Lester also demonstrates that enslaved people completely understood the injustice of their situation and the economics behind the system of slavery. Out of this understanding, most enslaved people did not passively accept the condition of slavery. Lester portrays enslaved people as active agents of their own freedom; he describes their escapes, insurrections, subtle resistances, and role in the Civil War. Enslaved people were not defined by the dehumanizing conditions they endured, and history should not define them this way.
Throughout To Be a Slave, Lester develops the theme that the legacy of slavery continues to impact the United States. Although it may have been more comfortable for his audience to imagine slavery as neatly separated from their reality, Lester does not entertain this notion. He forces his audience to grapple with what slavery means in their own historical context. He presents them with evidence that the fight for racial justice is an ongoing one for African Americans.

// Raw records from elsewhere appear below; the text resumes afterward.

(** * ctxdb: database access through a context.Context

    A shallow embedding of package [ctxdb] (src/ctxdb.go) and of the small
    part of Go's [context], [errors] and [database/sql] packages it touches.

    - Interface values are options: [None] is the nil interface.
    - A [context.Context] is the immutable chain the [context] package
      builds; [Context] holds the non-nil ones.
    - Calls that leave the package (BeginTx, the work function, Commit,
      Rollback, ExecContext, ...) act on an abstract world [W] through a
      [Driver]; every such call made by the package's own code is
      appended to a call log, so that "which calls, how often, in which
      order" can be stated.
    - A method call through a nil interface panics; [outcome] records it.
    - The work function and the collaborator's methods are taken to
      return.  [Tx] has no defer and no recover: a panic inside one of
      them unwinds through [Tx] and is outside the statements below.
    - [Rollback] is a package variable in Go; it is read here as the value
      it is initialised with. *)

From Stdlib Require Import String List Bool Arith Lia.
Import ListNotations.
Open Scope string_scope.
Open Scope list_scope.

Set Implicit Arguments.

(* ================================================================== *)
(** ** Go's [error] interface *)

(** Dynamic values an [error] can hold.  Pointers carry their address, so
    two [errors.New] results with the same text are different values. *)
Inductive errorValue : Type :=
| rollback                                   (* rollback{} : type rollback struct{} *)
| errorString (p : nat) (s : string)         (* *errors.errorString, from errors.New *)
| wrapError (p : nat) (msg : string) (err : errorValue)
                                             (* *fmt.wrapError, from fmt.Errorf with %w *)
| foreignError (ty p : nat) (msg : string).  (* a value of some other error type *)

(** [error] is an interface: [nil] or a dynamic value. *)
Definition error : Type := option errorValue.
Definition nil_error : error := None.

(** func (r rollback) Error() string, and the Error methods of the others. *)
Definition Error (e : errorValue) : string :=
  match e with
  | rollback => "rolling back"
  | errorString _ s => s
  | wrapError _ msg _ => msg
  | foreignError _ _ msg => msg
  end.

Definition errorValue_eq_dec (a b : errorValue) : {a = b} + {a <> b}.
Proof. decide equality; first [apply Nat.eq_dec | apply string_dec]. Defined.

The impact of slavery on the present is evident from the very beginning of the book. Lester dedicates the book to his own ancestors who were enslaved, honoring the names of known ancestors and the ancestors “whose names are now unknown” (2). This dedication immediately sends a message: Slavery, the topic of this book, was real. It impacted generations of families, including the author’s family. The losses of slavery continue to be felt, including the loss of family history. The author himself is a descendant of enslaved people—his present-day existence and reality have been influenced by the system of slavery, and this is true for the nation as a whole.
The continuing legacy of slavery is especially developed in the final chapters and Epilogue of the book. Lester describes the joyful celebration of emancipation, but the book does not end there. The celebrations are short lived, and Lester provides evidence that enslaved people were not given what they needed for true freedom. They were kept dependent on the very economy that had enslaved them, and political power remained in the hands of former slave holders. Reviewing the economic system of “shares” that replaced slavery and the legal system of segregation, Lester asserts: “Slavery returned in almost every respect except name” (103).
Lester includes quotes from several former slaves, interviewed in the 1930s, that express deep bitterness. Just as enslaved people were aware of their oppression, African Americans continued to be aware of racial injustice. The interviews reveal an understanding of empty promises, a skepticism about white people’s motives, and a rejection of the mainstream historical narrative.
Writing in 1968, Lester’s theme that racial injustice continued beyond the era of slavery is critical for understanding the civil rights movement. To understand the need for racial justice, Lester’s American audience must first recognize racial injustice. To recognize racial injustice, Americans must listen to the voices of the oppressed.